**What to work on:**
Needed from the entries below: every line that holds the word "Hglob".

[Stored items]
↓↓↓

Lemma absorb_monotone rh h :
  ext_le (m_global_augmented_incumbent_objective (absorb_driver_incumbents rh h))
         (m_global_augmented_incumbent_objective h) /\
  ext_le (m_feasible_incumbent_objective (absorb_driver_incumbents rh h))
         (m_feasible_incumbent_objective h).
Proof.
  unfold absorb_driver_incumbents.
  destruct (try_update_monotone (m_global_augmented_incumbent_solution rh)
              (m_global_augmented_incumbent_score rh) h) as (_ & Hg1 & Hf1).
  destruct (m_found_feasible_solution rh); [|split; assumption].
  destruct (try_update_monotone (m_feasible_incumbent_solution rh)
              (m_feasible_incumbent_score rh)
              (snd (try_update_incumbent (m_global_augmented_incumbent_solution rh)
                      (m_global_augmented_incumbent_score rh) h))) as (_ & Hg2 & Hf2).
  split; eapply ext_le_trans; eassumption.
Qed.

(** C16. No incumbent of [solve] gets worse from one loop to the next: the
    global augmented and the feasible incumbent objectives are
    non-increasing (spec, section 8, property 8). *)
Theorem outer_step_incumbents_monotone st st' :
  outer_step master number_of_not_fixed_variables clock mt tabu_search_solve st = Some st' ->
  ext_le (m_global_augmented_incumbent_objective (st_incumbent_holder st'))
         (m_global_augmented_incumbent_objective (st_incumbent_holder st)) /\
  ext_le (m_feasible_incumbent_objective (st_incumbent_holder st'))
         (m_feasible_incumbent_objective (st_incumbent_holder st)).
Proof. intros H. invert_step H; apply absorb_monotone. Qed.

Section Invariant.

(** Admissible options. *)
Hypothesis H_initial : (0 <= initial_penalty_coefficient master)%Q.
Hypothesis H_tightening : (0 <= penalty_coefficient_tightening_rate master)%Q.
Hypothesis H_balance : (0 <= penalty_coefficient_updating_balance master <= 1)%Q.
Hypothesis H_relaxing : (0 <= penalty_coefficient_relaxing_rate master <= 1)%Q.
Hypothesis H_tenure : 1 <= ts_initial_tabu_tenure (tabu_search master).
Hypothesis H_free : 1 <= number_of_not_fixed_variables.
Hypothesis H_threshold : 1 <= penalty_coefficient_reset_count_threshold master.

(** The driver reports non-negative violations. *)
Hypothesis H_violations : forall o l g v h m,
  Forall (Forall (fun x => 0 <= x)%Q)
    (violation_value_proxies (m_local_augmented_incumbent_solution
       (tsr_incumbent_holder (tabu_search_solve o l g v h m)))).

(** What holds of every state the loop reaches. *)
Definition solver_inv (st : SolverState) : Prop :=
  (exists q, m_global_augmented_incumbent_objective (st_incumbent_holder st) = QFin q) /\
  coeffs_bounded (initial_penalty_coefficient master) (st_local_penalty st) /\
  coeffs_bounded (initial_penalty_coefficient master) (st_global_penalty st) /\
  tenure_ok master number_of_not_fixed_variables (st_next_initial_tabu_tenure st) /\
  0 <= st_next_number_of_initial_modification st /\
  0 <= st_not_update_count st < penalty_coefficient_reset_count_threshold master /\
  special_flags_ok master (st_neighborhood st).

Lemma outer_step_inv st st' : solver_inv st -> lstep st = Some st' -> solver_inv st'.
Proof.
  intros (Hfin & Hloc & Hglob & Hten & Hnim & Hcnt & Hfl) H.
  pose proof H as H'. revert H'. unfold outer_step. cbv zeta.
  destruct (restart_solution _ _ _) as [is_changed current].
  destruct (update_stagnation _ _ _) as [c reset] eqn:Estag.
  destruct (update_local_penalty _ _ _ _ _ _) as [local|] eqn:Epen; [|discriminate].
  destruct (update_initial_modification _ _ _ _ _ _) as [nim drawn] eqn:Enim.
  intros E. injection E as <-. unfold solver_inv. cbn [st_incumbent_holder st_local_penalty st_global_penalty
    st_next_initial_tabu_tenure st_next_number_of_initial_modification st_not_update_count
    st_neighborhood].
  split; [apply absorb_global_fin|].
  split; [exact (update_local_penalty_bounded master _ _ _ _ _ _ H_initial H_tightening
                   H_balance H_relaxing (H_violations _ _ _ _ _ _) Hloc Hglob Epen)|].
  split; [exact Hglob|].
  split; [apply update_tabu_tenure_ok; assumption|].
  split.
  { match type of Enim with update_initial_modification ?m ?s ?i ?t ?p ?u = _ =>
      pose proof (update_initial_modification_nonneg m s i t p u Hnim) end.
    rewrite Enim in *. assumption. }
  split.
  { match type of Estag with update_stagnation ?s ?c0 ?th = _ =>
      pose proof (update_stagnation_bounds s c0 th H_threshold Hcnt) end.
    rewrite Estag in *. assumption. }
  apply switch_special_moves_ok, Hfl.
Qed.

(** The states the loop reaches from [st0]. *)
Inductive reachable (st0 : SolverState) : SolverState -> Prop :=
  | reachable_start : reachable st0 st0
  | reachable_step st st' :
      reachable st0 st ->
      loop_step master number_of_not_fixed_variables clock mt tabu_search_solve st st' ->
      reachable st0 st'.

Lemma reachable_inv st0 st : solver_inv st0 -> reachable st0 st -> solver_inv st.
Proof.
  intros H0 Hr. induction Hr as [|st st' _ IH Hstep]; [exact H0|].
  inversion Hstep as [? ? _ Hs]; subst. eapply outer_step_inv; eassumption.
Qed.

Lemma phases_global_fin p q lagr ls is_linear nsel shape :
  m_global_augmented_incumbent_objective (pl_incumbent_holder p) = QFin q ->
  exists q', m_global_augmented_incumbent_objective (pl_incumbent_holder
    (local_search_phase master shape ls (lagrange_dual_phase master is_linear nsel shape lagr p)))
    = QFin q'.
Proof.
  intros Hq. unfold local_search_phase, lagrange_dual_phase.
  repeat case_match; cbn [pl_incumbent_holder];
    solve [apply absorb_global_fin | eexists; eassumption].
Qed.

Lemma initial_penalty_bounded shape :
  coeffs_bounded (initial_penalty_coefficient master) (initial_penalty master shape).
Proof.
  unfold coeffs_bounded, initial_penalty, generate_constraint_parameter_proxies.
  apply Forall_fmap, Forall_forall. intros n _. apply Forall_forall.
  intros e He. apply list_elem_of_In, repeat_spec in He as ->.
  split; [exact H_initial | apply Qle_refl].
Qed.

↑↑↑

**Solution:**
  intros (Hfin & Hloc & Hglob & Hten & Hnim & Hcnt & Hfl) H.
                   H_balance H_relaxing (H_violations _ _ _ _ _ _) Hloc Hglob Epen)|].
  split; [exact Hglob|].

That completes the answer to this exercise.